Monica Loseman, and Jason Mendro are partners and Lissa Percopo is an associate at Gibson, Dunn & Crutcher LLP. This post is based on a Gibson Dunn publication by Ms. Loseman, Mr. Mendro, Ms. Percopo, and Christopher WhiteRelated research from the Program on Corporate Governance includes Rethinking Basic by Lucian Bebchuk and Allen Ferrell (discussed on the Forum here).

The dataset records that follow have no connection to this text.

(* ===== verification/Handshake.v ===== *)
(** * The initiating side of federation ([federation/handshake_orchestrator.py],
      [federation/epoch_orchestrator.py], the timer of [epoch_manager.py])

    What the node does when a mirror's link is up: the challenge, the answer to
    the peer's, the epoch handshake, and the registry of epoch managers.

    The mirrors and pushers are those of Mirror.v.  An epoch manager is one
    object that the registry, a mirror and a pusher refer to; here the registry
    holds it, and [share] writes a change of it to whoever else refers to it.
    Coroutines that are scheduled on the main loop are a queue of the state;
    running the first is a step of its own. *)

From S2P Require Import Prelude Constants Models Queries Permissions RateLimit Ban Sealed Sequencer Message Ingest Wire Verification History Epoch Invites Session Live Media Maintenance FedAuth FedPush Mirror Metadata Server Channels.

(** Scheduled coroutines. *)
Inductive task :=
  | PersistPeerKey (peer_identity_hash : string) (public_key_bytes : bytes)
  | PersistPushCursor (peer_hash channel_id : string) (cursor : Z)
  | PushPending (key : string).

Record FedState := {
  fd_db : DB;
  fd_mgr : MirrorManager;
  fd_managers : dict string EpochManager;        (* [EpochOrchestrator._managers] *)
  fd_challenges : dict string bytes;             (* [_pending_challenge] of the mirrors *)
  fd_tasks : list task;
  fd_rotations : list string;                    (* keys whose rotation timer was started *)
}.
Definition fd_set_db d (s : FedState) : FedState := {|
  fd_db := d; fd_mgr := fd_mgr s; fd_managers := fd_managers s; fd_challenges := fd_challenges s; fd_tasks := fd_tasks s;
  fd_rotations := fd_rotations s |}.
Definition fd_set_mgr g (s : FedState) : FedState := {|
  fd_db := fd_db s; fd_mgr := g; fd_managers := fd_managers s; fd_challenges := fd_challenges s; fd_tasks := fd_tasks s;
  fd_rotations := fd_rotations s |}.
Definition fd_set_managers f (s : FedState) : FedState := {|
  fd_db := fd_db s; fd_mgr := fd_mgr s; fd_managers := f (fd_managers s); fd_challenges := fd_challenges s; fd_tasks := fd_tasks s;
  fd_rotations := fd_rotations s |}.
Definition fd_set_challenges f (s : FedState) : FedState := {|
  fd_db := fd_db s; fd_mgr := fd_mgr s; fd_managers := fd_managers s; fd_challenges := f (fd_challenges s); fd_tasks := fd_tasks s;
  fd_rotations := fd_rotations s |}.
Definition fd_set_tasks f (s : FedState) : FedState := {|
  fd_db := fd_db s; fd_mgr := fd_mgr s; fd_managers := fd_managers s; fd_challenges := fd_challenges s; fd_tasks := f (fd_tasks s);
  fd_rotations := fd_rotations s |}.
Definition fd_set_rotations f (s : FedState) : FedState := {|
  fd_db := fd_db s; fd_mgr := fd_mgr s; fd_managers := fd_managers s; fd_challenges := fd_challenges s; fd_tasks := fd_tasks s;
  fd_rotations := f (fd_rotations s) |}.
Definition fd_db_op {A} (m : M DB A) : M FedState A := lift fd_db fd_set_db m.
Definition fd_mgr_op {A} (m : M MirrorManager A) : M FedState A := lift fd_mgr fd_set_mgr m.

Definition the_mirror (k : string) (s : FedState) : option ChannelMirror := dict_get k (mg_mirrors (fd_mgr s)).
Definition the_pusher (k : string) (s : FedState) : option FederationPusher.t := dict_get k (mg_pushers (fd_mgr s)).
Definition mirror_op (k : string) (f : M ChannelMirror unit) : M FedState unit := fd_mgr_op (on_mirror k tt f).
Definition alter_mirror (k : string) (f : ChannelMirror → ChannelMirror) : M FedState unit := mirror_op k (modify f).
Definition alter_pusher (k : string) (f : FederationPusher.t → FederationPusher.t) : M FedState unit :=
  fd_mgr_op (modify (set_pushers (λ d, match dict_get k d with Some p => dict_set k (f p) d | None => d end))).

(** [pusher._epoch_manager = em] *)
Definition with_manager (em : EpochManager) (p : FederationPusher.t) : FederationPusher.t := {|
  FederationPusher.peer_identity_hash := FederationPusher.peer_identity_hash p;
  FederationPusher.channel_id := FederationPusher.channel_id p;
  FederationPusher.node_identity_hash := FederationPusher.node_identity_hash p;
  FederationPusher._link := FederationPusher._link p;
  FederationPusher._session_factory := FederationPusher._session_factory p;
  FederationPusher._push_cursor := FederationPusher._push_cursor p; FederationPusher._epoch_manager := Some em;
  FederationPusher._consecutive_failures := FederationPusher._consecutive_failures p;
  FederationPusher._last_attempt := FederationPusher._last_attempt p;
  FederationPusher._backoff_base := FederationPusher._backoff_base p;
  FederationPusher._max_backoff := FederationPusher._max_backoff p;
  FederationPusher.fp_sent := FederationPusher.fp_sent p; FederationPusher.fp_saved := FederationPusher.fp_saved p |}.

(** The manager under a key changed: those who refer to it see it. *)
Definition refer_mirror (em : EpochManager) (m : ChannelMirror) : ChannelMirror :=
  match cm_epoch_manager m with Some _ => set_epoch_manager em m | None => m end.
Definition refer_pusher (em : EpochManager) (p : FederationPusher.t) : FederationPusher.t :=
  match FederationPusher._epoch_manager p with Some _ => with_manager em p | None => p end.
Definition share (k : string) (em : EpochManager) : M FedState unit :=
  modify (fd_set_managers (dict_set k em)) ;;
  alter_mirror k (refer_mirror em) ;;
  alter_pusher k (refer_pusher em).
(** An operation on the manager under a key. *)
Definition em_run {A} (k : string) (f : M EpochManager A) (em : EpochManager) : M FedState A :=
  let (r, em') := f em in share k em' ;; of_res r.

(** Every call of a pusher's cursor callback ([make_push_cursor_callback])
    schedules a write of the cursor. *)
Definition schedule_cursors (p p' : FederationPusher.t) : M FedState unit :=
  modify (fd_set_tasks (λ l, l ++ map (PersistPushCursor (FederationPusher.peer_identity_hash p) (FederationPusher.channel_id p))
                                    (drop (length (FederationPusher.fp_saved p)) (FederationPusher.fp_saved p')))).

Definition key_of (m : ChannelMirror) : string := mirror_key (hexrep (cm_remote_hash m)) (cm_channel_id m).

(** The node: its identity when it is loaded, its name and configuration. *)
Record NodeSide := { ns_identity : option bytes; ns_name : string; ns_config : FedConfig }.

(** ** The registry of epoch managers *)

Module EpochOrchestrator.
Section registry.
Context `{HK : KeyExchange} `{HS : Signing} `{HA : Aead}.
(** What RNS recalls of a destination. *)
Context (node : NodeSide) (recall : bytes → option bytes).

Definition get (mirror_key : string) (s : FedState) : option EpochManager := dict_get mirror_key (fd_managers s).
Definition contains (mirror_key : string) (s : FedState) : bool := dict_has mirror_key (fd_managers s).
Definition len (s : FedState) : Z := zlen (fd_managers s).

Definition register (mirror_key peer_identity_hash : string) (is_initiator : bool) (peer_rns_identity : option bytes)
    : M FedState EpochManager :=
  let! existing := gets (get mirror_key) in
  match existing with
  | Some em => ret em
  | None =>
      let em := new_manager peer_identity_hash is_initiator (ns_identity node) peer_rns_identity
                  (fs_epoch_duration (ns_config node)) in
      modify (fd_set_managers (dict_set mirror_key em)) ;;
      ret em
  end.

(** [start_rotation_scheduler] *)
Definition start_rotation_scheduler (mirror_key : string) (em : EpochManager) : M FedState unit :=
  when (is_initiator em && negb (_torn_down em)) (modify (fd_set_rotations (λ l, l ++ [mirror_key]))).

(** The first mirror of the peer, whatever its channel. *)
Definition matching_mirror (peer_hash : string) (g : MirrorManager) : option (string * ChannelMirror) :=
  List.find (λ p, String.prefix (String.append peer_hash ":") p.1) (mg_mirrors g).

Definition _restore_one (state : FederationEpochState) : M FedState unit :=
  let peer_hash := fes_peer_identity_hash state in
  let! g := gets fd_mgr in
  match matching_mirror peer_hash g with
  | None => ret tt
  | Some (matched_key, matched_mirror) =>
      let! em := register matched_key peer_hash (fes_is_initiator state) (recall (cm_remote_hash matched_mirror)) in
      let! db := gets fd_db in
      let em := load_state db em in
      share matched_key em ;;
      alter_mirror matched_key (set_epoch_manager em) ;;
      when (is_initiator em && is_active em) (start_rotation_scheduler matched_key em)
  end.

(** [load_state] of the registry, at the start of the node. *)
Definition load_states : M FedState unit :=
  if negb (fs_enabled (ns_config node)) then ret tt
  else
    catch (let! db := gets fd_db in mfold (λ _, _restore_one) tt (rows (federation_epoch_state db))) (λ _, ret tt).

Definition attach_to_pushers : M FedState unit :=
  let! s := Prelude.get in
  mfold (λ _ p, alter_pusher p.1 (with_manager p.2)) tt (fd_managers s).

(** [nonces]: the two nonces that wrap the keys of a manager. *)
Definition persist_all (now : float) (nonces : string → bytes * bytes) : M FedState unit :=
  let! s := Prelude.get in
  mfold (λ _ p, when (is_active p.2)
    (catch (fd_db_op (persist_state now (nonces p.1).1 (nonces p.1).2 p.2)) (λ _, ret tt))) tt (fd_managers s).

(** [EpochManager.teardown] cancels the rotation timer. *)
Definition teardown (mirror_key : string) : M FedState unit :=
  let! em := gets (get mirror_key) in
  match em with
  | None => ret tt
  | Some em =>
      share mirror_key (Epoch.teardown em) ;;
      modify (fd_set_managers (dict_del mirror_key)) ;;
      modify (fd_set_rotations (List.filter (λ k, negb (bool_decide (k = mirror_key)))))
  end.

Definition shutdown : M FedState unit :=
  let! s := Prelude.get in
  mfold (λ _ p, teardown p.1) tt (fd_managers s) ;;
  modify (fd_set_managers (λ _, [])).

(** [HokoraDaemon.remove_mirror] *)
Definition remove_mirror (remote_hash : bytes) (channel_id : string) : M FedState unit :=
  fd_mgr_op (Mirror.remove_mirror remote_hash channel_id) ;;
  teardown (mirror_key (hexrep remote_hash) channel_id).
End registry.
End EpochOrchestrator.

(** ** The handshake *)

Section orchestrator.
Context `{R : RnsIdentity} `{HE : Ed25519} `{HK : KeyExchange} `{HS : Signing} `{HP : Msgpack} `{HA : Aead}.
(** What RNS recalls of a destination, and whether [RNS.Packet.send] returns. *)
Context (node : NodeSide) (recall : bytes → option bytes) (send_ok : bool).

(** A packet on the mirror's link. *)
Definition send_packet (k : string) (data : bytes) : M FedState unit :=
  if send_ok then alter_mirror k (emit (SendPacket data)) else raise RuntimeError "send".

Definition step1_payload (i challenge : bytes) : dict string val :=
  [("step", VInt 1); ("node_name", VStr (ns_name node)); ("identity_hash", VStr (IdentityManager.hexhash i));
   ("challenge", VBytes challenge)].
Definition step3_payload (i counter_response : bytes) : dict string val :=
  [("step", VInt 3); ("identity_hash", VStr (IdentityManager.hexhash i)); ("counter_response", VBytes counter_response);
   ("peer_public_key", VBytes (sig_pub_bytes i))].
Definition step5_payload (i frame : bytes) : dict string val :=
  [("step", VInt 5); ("identity_hash", VStr (IdentityManager.hexhash i)); ("epoch_rotate_frame", VBytes frame)].

(** Unsigned synchronisation, when the configuration allows it. *)
Definition sync_unsigned (nonce : bytes) (k : string) : M FedState unit :=
  when (negb (require_signed_federation (ns_config node))) (mirror_op k (_sync_history nonce)).

(** [nonce'] is for the history request. *)
Definition initiate (nonce nonce' challenge : bytes) (k : string) : M FedState unit :=
  let! m := gets (the_mirror k) in
  match m with
  | None => ret tt
  | Some m =>
      match ns_identity node, cm_link m with
      | Some i, Some _ =>
          modify (fd_set_challenges (dict_set k challenge)) ;;
          let! request := of_res (encode_sync_request SYNC_FEDERATION_HANDSHAKE nonce (Some (step1_payload i challenge))) in
          catch (send_packet k request) (λ _, sync_unsigned nonce' k)
      | _, _ => sync_unsigned nonce' k
      end
  end.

On January 12, 2018, the Second Circuit issued its second substantive opinion applying Halliburton Co. v. Erica P. John Fund, Inc., 134 S. Ct. 2398 (2014) (“Halliburton II“), only the third issued by any federal circuit court since the Supreme Court’s landmark decision in June 2014. Ark. Teachers Ret. Sys. v. Goldman Sachs, — F.3d —, Case No. 16-250, 2018 WL 385215 (S.D.N.Y. Jan. 12, 2018). The Second Circuit vacated the district court’s order certifying a class and remanded for further proceedings to determine whether the defendants had presented sufficient evidence that the alleged misstatements did not impact Goldman Sachs’ stock price. The Second Circuit encouraged the district court to hold any evidentiary hearing or oral argument it finds appropriate to address this issue on remand.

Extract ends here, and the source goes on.